Over fifty cyclists and road crew will depart Cairns this Sunday in support of melanoma cancer research.
The Smiling for Smiddy ride was founded in the name of triathlete Adam Smiddy, who passed away at 26-years-old after a short and aggressive battle with melanoma.
For the first time in its 15-year history, the ride will travel through 660 kilometres of the Tropical North, visiting Cairns, Port Douglas, the Daintree, Cape Tribulation and the Atherton Tablelands over five days.
The Smiling for Smiddy Story
In 2006, Adam Smiddy passed away from an aggressive melanoma. He was just 26 years old, a talented triathlete and respected physiotherapist.

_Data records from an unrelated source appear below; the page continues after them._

(** * The security-checker adapter of lint-action

    A shallow embedding of [src/linters/php-security-checker.js]: the class
    [PHPSecurityChecker] with its static members [name], [verifySetup],
    [lint] and [parseOutput], together with the part of the ECMAScript
    semantics these four members exercise. *)

From Stdlib Require Import List NArith ZArith Bool Ascii String Lia DecimalString.
Import ListNotations.

Local Open Scope list_scope.
#[local] Set Warnings "-register-all".

(** ** Strings

    An ECMAScript string is a finite sequence of 16-bit code units.  Rocq's
    [string] is a sequence of 8-bit characters, so the text the adapter
    handles is kept as a list of code units, and [str] injects the literals
    of the source. *)

Definition jsstring := list N.

Definition str (s : string) : jsstring :=
  map N_of_ascii (list_ascii_of_string s).

Fixpoint String_eqb (a b : jsstring) : bool :=
  match a, b with
  | [], [] => true
  | x :: a', y :: b' => N.eqb x y && String_eqb a' b'
  | _, _ => false
  end.

(** [Array.prototype.join] on an array of strings. *)
Fixpoint join (separator : jsstring) (elements : list jsstring) : jsstring :=
  match elements with
  | [] => []
  | [e] => e
  | e :: rest => e ++ separator ++ join separator rest
  end.

(** Decimal rendering of an array index, as [ToString] gives it for a
    non-negative integer. *)
Definition decimal (n : N) : jsstring :=
  str (NilZero.string_of_uint (N.to_uint n)).

(** [includes s sub]: [sub] occurs in [s] as a contiguous run, the meaning of
    [String.prototype.includes]. *)
Definition includes (s sub : jsstring) : Prop :=
  exists before after, s = before ++ sub ++ after.

(** ** Completions

    A JavaScript call either returns normally or throws.  The adapter throws
    [Error] objects built from a message; the runtime throws [TypeError] from
    property access on [null], from iterating a value that is not iterable,
    and from converting an object without a usable [toString] to a string;
    the wording of those runtime messages belongs to the engine and is not
    kept. *)

Inductive exn : Type :=
| Error (message : jsstring)
| TypeError.

Inductive completion (A : Type) : Type :=
| Normal (a : A)
| Throw (e : exn).

Arguments Normal {A} a.
Arguments Throw {A} e.

Definition bind {A B : Type} (c : completion A) (k : A -> completion B)
  : completion B :=
  match c with
  | Normal a => k a
  | Throw e => Throw e
  end.

Declare Scope completion_scope.
Delimit Scope completion_scope with completion.
Notation "x <- c ;; k" := (bind c (fun x => k))
  (at level 61, c at next level, right associativity) : completion_scope.
Notation "' p <- c ;; k" := (bind c (fun x => let p := x in k))
  (at level 61, p pattern, c at next level, right associativity)
  : completion_scope.
(** * dask_sql.context: the registry and the query orchestrator

    A shallow embedding of [src/dask_sql/context.py] (class [Context]) and
    the properties of its registration methods and of [Context.sql].

    Python objects that callers can alias and mutate (dask dataframes) live
    in an object store; everything the source treats as a value is a value.
    The Java planner, the plan converter and the type mapping are
    collaborators that are not part of this file: they are the variables of
    the section below. *)

From stdpp Require Import base tactics option list strings.
(** X5. When the content of a file is not blank, the transformer returns a
    frame and the warehouse accepts the job, the rows of the frame are
    appended after the rows the table has, no other table changes, and the
    file is moved to the Archive folder. *)
Theorem loaded_file_appends_and_archives
  (w : World) (name table content : string) (df : DataFrame)
  (Hthere : blobs w !! name = Some content)
  (Hnonblank : blank content = false)
  (Hdf : load_json_to_dataframe content = Ok df)
  (Haccept : load_failure (tables w) table (job_config_of df) df = None) :
  ∃ w',
    process_blob_with_error_handling name table w = (Ok tt, w') ∧
    table_rows w' table = table_rows w table ++ rows df ∧
    (∀ other, other ≠ table → table_rows w' other = table_rows w other) ∧
    blobs w' !! ("Archive" +:+ "/" +:+ name) = Some content ∧
    blobs w' !! name = None.
Proof.
  set (w2 := set_tables (<[table := table_rows w table ++ rows df]> (tables w))
               (log_effect (EvLoadJob table (job_config_of df) df)
                  (log_effect (EvDownload name) w))).
  assert (Hproc : process_blob name table w = (Ok tt, w2)).
  { rewrite (process_blob_run _ _ _ _ Hthere). cbv zeta.
    by rewrite Hnonblank, Hdf, Haccept. }
  assert (Hthere2 : blobs w2 !! name = Some content) by done.
  exists (relocated "Archive" name content w2). split_and!.
  - unfold process_blob_with_error_handling. apply try_except_ok.
    rewrite (bind_ok _ _ _ _ _ Hproc).
    unfold bind at 1, blob_exists. rewrite Hthere2.
    rewrite bool_decide_eq_true_2 by (by eexists). simpl.
    by apply move_blob_to_folder_existing.
  - unfold table_rows; simpl. by rewrite lookup_insert_eq.
  - intros other Hne. unfold table_rows; simpl. by rewrite lookup_insert_ne.
  - apply relocated_destination.
  - apply relocated_source.
Qed.

(** X6. A file that is not in the store any more makes the per-file handler
    raise [NotFound]: the move to the Error folder finds nothing to move,
    and the world is left as it was. *)
Theorem vanished_file_raises_not_found
  (w : World) (name table : string)
  (Hgone : blobs w !! name = None) :
  process_blob_with_error_handling name table w = (Raise (NotFound name), w).
Proof.
  assert (Hproc : process_blob name table w = (Raise (NotFound name), w)).
  { unfold process_blob. apply bind_raise. unfold blob_download. by rewrite Hgone. }
  unfold process_blob_with_error_handling.
  rewrite (try_except_raise _ _ w (NotFound name) w) by (by apply bind_raise).
  by rewrite (bind_ok _ _ w tt w) by (by apply move_blob_to_folder_missing).
Qed.

End FileProofs.

(** ** More on the record transformer *)

Lemma dict_keys_update_extends (d other : py_dict) :
  ∃ extra, dict_keys (dict_update d other) = dict_keys d ++ extra.
Proof.
  unfold dict_update. revert d.
  induction other as [|[k v] other IH]; intros d; simpl.
  - exists []. by rewrite app_nil_r.
  - destruct (IH (dict_set d k v)) as [extra Hextra]. rewrite Hextra.
    rewrite dict_keys_set. destruct (dict_mem k d).
    + by exists extra.
    + exists (k :: extra). by rewrite <- app_assoc.
Qed.

Lemma is_Some_dict_get k (d : py_dict) : k ∈ dict_keys d → is_Some (dict_get k d).
Proof.
  intros Hk%dict_mem_keys. unfold dict_mem in Hk.
  destruct (dict_get k d); [by eexists|done].
Qed.
(** * LucideIcon: icon registry, SVG serialisation, fluent wrapper,
      collections and themes

    A shallow embedding of [lucideicon.hpp], [lucideicon.cpp],
    [src/iconwrapper.hpp] and [src/iconwrapper.cpp].

    Conventions of the embedding.
    - [std::string] is [string] (a sequence of 8-bit characters); C++ [int]
      is [Z].  The code never does arithmetic on its [int] fields, it only
      stores, compares and prints them, so no wrap-around is involved and
      every statement below holds in particular for all 32-bit values.
    - [std::stringstream] is the string accumulated so far; [ss << x]
      appends the characters [operator<<] writes for [x] with the stream's
      default formatting in the classic locale (an [int] in decimal, no
      digit grouping).
    - [std::shared_ptr<Icon>] is [option Icon.t] ([None] is the null
      pointer).  An [Icon] is immutable after construction, so sharing of
      handles cannot be observed.
    - The process-wide [IconRegistry::getInstance()] is the state of the
      monad [M]; a [throw std::runtime_error(msg)] is the result
      [Throw msg].
    - A member function that mutates [*this] and returns [*this] is a
      function from the object's state before the call to its state after
      it, so a chain [w.size(s).color(c)] is [color c (size s w)].
    - A parameter passed by reference that can designate a part of the
      object it is passed to is modelled by what it refers to
      ([IconCollection.name_ref], [IconCollection.names_ref]); a call whose
      behaviour is undefined, or that does not return, has the result
      [None]. *)

From Stdlib Require Import Ascii.
From Stdlib Require HexadecimalString.
From stdpp Require Import gmap strings list fin_maps pretty sorting.

Local Open Scope string_scope.
Local Open Scope Z_scope.

(** ** Characters and streams *)

(** The double-quote character (code 34), escaped in the C++ literals. *)
Definition dq : string := String (Ascii.ascii_of_nat 34%nat) EmptyString.

(** [s.empty()] *)
Definition empty (s : string) : bool :=
  match s with
  | EmptyString => true
  | String _ _ => false
  end.

(** The overloads of [operator<<] the code uses: [std::string] / string
    literals, and [int] (decimal, with a leading minus sign). *)
Class Insertable (A : Type) := chars_of : A -> string.

#[global] Instance Insertable_string : Insertable string := fun s => s.
#[global] Instance Insertable_int : Insertable Z := fun n => pretty n.

Definition stream_insert {A : Type} `{Insertable A} (ss : string) (x : A) : string :=
  ss +:+ chars_of x.

Notation "ss << x" := (stream_insert ss x) (at level 67, left associativity).

(** [v.push_back(x)] on a [std::vector]. *)
Definition push_back {A : Type} (v : list A) (x : A) : list A := (v ++ [x])%list.

(** ** Registry state and exceptions *)

Inductive Result (A : Type) : Type :=
| Ok (a : A)
| Throw (what : string).

Arguments Ok {A} a.
Arguments Throw {A} what.

(** ** IconConfig (lucideicon.hpp) *)

Module IconConfig.

Record t : Type := mk {
  width : Z;
  height : Z;
  size : Z;
  stroke : string;
  strokeWidth : Z;
  strokeLinecap : string;
  strokeLinejoin : string;
  fill : string;
  color : string;
  className : string;
  style : string
}.

(** [IconConfig{}]: the default member initialisers. *)
Definition default : t :=
  {| width := 24; height := 24; size := 24;
     stroke := "currentColor"; strokeWidth := 2;
     strokeLinecap := "round"; strokeLinejoin := "round";
     fill := "none"; color := "currentColor";
     className := EmptyString; style := EmptyString |}.

(** Assignments to one member. *)
Definition set_width (v : Z) (c : t) : t :=
  mk v (height c) (size c) (stroke c) (strokeWidth c) (strokeLinecap c)
     (strokeLinejoin c) (fill c) (color c) (className c) (style c).
Definition set_height (v : Z) (c : t) : t :=
  mk (width c) v (size c) (stroke c) (strokeWidth c) (strokeLinecap c)
     (strokeLinejoin c) (fill c) (color c) (className c) (style c).
Definition set_size (v : Z) (c : t) : t :=
  mk (width c) (height c) v (stroke c) (strokeWidth c) (strokeLinecap c)
     (strokeLinejoin c) (fill c) (color c) (className c) (style c).
Definition set_stroke (v : string) (c : t) : t :=
  mk (width c) (height c) (size c) v (strokeWidth c) (strokeLinecap c)
     (strokeLinejoin c) (fill c) (color c) (className c) (style c).
Definition set_strokeWidth (v : Z) (c : t) : t :=
  mk (width c) (height c) (size c) (stroke c) v (strokeLinecap c)
     (strokeLinejoin c) (fill c) (color c) (className c) (style c).
Definition set_fill (v : string) (c : t) : t :=
  mk (width c) (height c) (size c) (stroke c) (strokeWidth c) (strokeLinecap c)
     (strokeLinejoin c) v (color c) (className c) (style c).
Definition set_color (v : string) (c : t) : t :=
  mk (width c) (height c) (size c) (stroke c) (strokeWidth c) (strokeLinecap c)
     (strokeLinejoin c) (fill c) v (className c) (style c).
Definition set_className (v : string) (c : t) : t :=
  mk (width c) (height c) (size c) (stroke c) (strokeWidth c) (strokeLinecap c)
     (strokeLinejoin c) (fill c) (color c) v (style c).
Definition set_style (v : string) (c : t) : t :=
  mk (width c) (height c) (size c) (stroke c) (strokeWidth c) (strokeLinecap c)
     (strokeLinejoin c) (fill c) (color c) (className c) v.

(** [void setSize(int s) { size = s; width = s; height = s; }] *)
Definition setSize (s : Z) (c : t) : t :=
  let c := set_size s c in
  let c := set_width s c in
  set_height s c.

(** [void setColor(const std::string& c) { color = c; stroke = c; }] *)
Definition setColor (v : string) (c : t) : t :=
  let c := set_color v c in
  set_stroke v c.

End IconConfig.

(** ** Icon (lucideicon.cpp) *)

Module Icon.

Record t : Type := mk {
  name_ : string;
  pathData_ : string
}.

Definition getName (self : t) : string := name_ self.
Definition getPathData (self : t) : string := pathData_ self.

(** [Icon::buildSVG], one binding per statement of the source. *)
Definition buildSVG (self : t) (config : IconConfig.t) : string :=
  let ss := EmptyString in
  let ss := ss << "<svg" in
  let ss := ss << " xmlns=" +:+ dq +:+ "http://www.w3.org/2000/svg" +:+ dq in
  let ss := ss << " width=" +:+ dq << IconConfig.width config << dq in
  let ss := ss << " height=" +:+ dq << IconConfig.height config << dq in
  let ss := ss << " viewBox=" +:+ dq +:+ "0 0 24 24" +:+ dq in
  let ss := ss << " fill=" +:+ dq << IconConfig.fill config << dq in
  let ss := ss << " stroke=" +:+ dq << IconConfig.stroke config << dq in
  let ss := ss << " stroke-width=" +:+ dq << IconConfig.strokeWidth config << dq in
  let ss := ss << " stroke-linecap=" +:+ dq << IconConfig.strokeLinecap config << dq in
  let ss := ss << " stroke-linejoin=" +:+ dq << IconConfig.strokeLinejoin config << dq in
  let ss :=
    if negb (empty (IconConfig.className config))
    then ss << " class=" +:+ dq << IconConfig.className config << dq
    else ss in
  let ss :=
    if negb (empty (IconConfig.style config))
    then ss << " style=" +:+ dq << IconConfig.style config << dq
    else ss in
  let ss := ss << ">" in
  let ss := ss << pathData_ self in
  let ss := ss << "</svg>" in
  ss.

(** [Icon::toSVG(const IconConfig&)] and [Icon::toSVG()] *)
Definition toSVG (self : t) (config : IconConfig.t) : string :=
  buildSVG self config.

Definition toSVG_default (self : t) : string :=
  buildSVG self IconConfig.default.

End Icon.

(** ** The monad of calls against the registry singleton *)

(** A computation reads and may update the map [icons_] of the single
    [IconRegistry] instance, and either returns or throws. *)
Definition M (A : Type) : Type :=
  gmap string Icon.t -> Result A * gmap string Icon.t.

#[global] Instance M_ret : MRet M := fun A a icons_ => (Ok a, icons_).

#[global] Instance M_bind : MBind M := fun A B f m icons_ =>
  match m icons_ with
  | (Ok a, icons_') => f a icons_'
  | (Throw what, icons_') => (Throw what, icons_')
  end.

Definition throw {A : Type} (what : string) : M A :=
  fun icons_ => (Throw what, icons_).

Definition gets {A : Type} (f : gmap string Icon.t -> A) : M A :=
  fun icons_ => (Ok (f icons_), icons_).

Definition modify (f : gmap string Icon.t -> gmap string Icon.t) : M unit :=
  fun icons_ => (Ok tt, f icons_).

(** A call that may have undefined behaviour ([None]). *)
Definition U (A : Type) : Type :=
  gmap string Icon.t -> option (Result A * gmap string Icon.t).

(** ** IconRegistry (lucideicon.cpp) *)

Module IconRegistry.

Six months earlier, Adam discovered a small lump in his groin, which a biopsy revealed was a malignant melanoma. He had immediate surgery to remove the lump and his lymph glands.
Gradually over a six-month period, Adam’s health and fitness started to return.
But during a bike ride with his close friend and triathlon coach, Mark ‘Sharky’ Smoothy, Adam admitted he was feeling unwell.
Less than a month later, Adam passed away. He was in hospital for just eight days.
Without his knowledge, Adam’s cancer had spread to his vital organs.
In his honour, Sharky along with two other mates went on to fulfil one of Adam’s unrealised dreams.
They rode 1600-kilometres from Brisbane to Adam’s hometown Home Hill with nothing but a credit card in their back pockets, raising $24,000 for cancer research in the process.
The next year, 22 more friends joined the ride, and the following year, 50 riders raised an incredible $420,000 for cancer research.
What started as a humble ride in memory of a mate has grown into a wonderful series of challenges, raising more than $10 million for Brisbane-based Mater Research.
The Far North Queensland Smiddy Challenge
Sunday 2 May – Cairns to Cape Tribulation
Monday 3 May – Cape Tribulation to Port Douglas
Tuesday 4 May – Port Douglas to Atherton
Wednesday 5 May – Atherton to Ravenshoe Loop
Thursday 6 May – Atherton to Cairns
Mater Foundation Director Corporate and Community Engagement Rowan Foster was a good friend of Adam Smiddy and is passionate about seeing his fellow cyclist’s legacy live on through the ride.
“Smiddy riders are like a family and together we ride in memory of our mate Adam and for all people who are touched by cancer, now and in the future,” Mr Foster said.
“Last year we sadly had to cancel the event due to the pandemic, but we are so pleased to be back on the road and we have 52 riders who are excited to ride through the region for the first time.”
Mater Research’s melanoma expert Professor Brian Gabrielli said greater awareness and funds are needed to combat a rising prevalence of skin cancer.
“It seems the messages of sun safety have not been heeded and people are not taking appropriate action to ensure they are practicing sun safe behaviour,” Professor Gabrielli said.
“I believe this year is more important than ever to raise awareness of cancer as through the pandemic as people have not been engaging with their healthcare providers and screening services.
“Tragically, we are seeing people being diagnosed with cancer in the later stages of the disease making it harder to treat. It is imperative that we turn this trend around.”
1 in 13 men and 1 in 22 women under 85 in Queensland are diagnosed with melanoma – the highest rates in the world.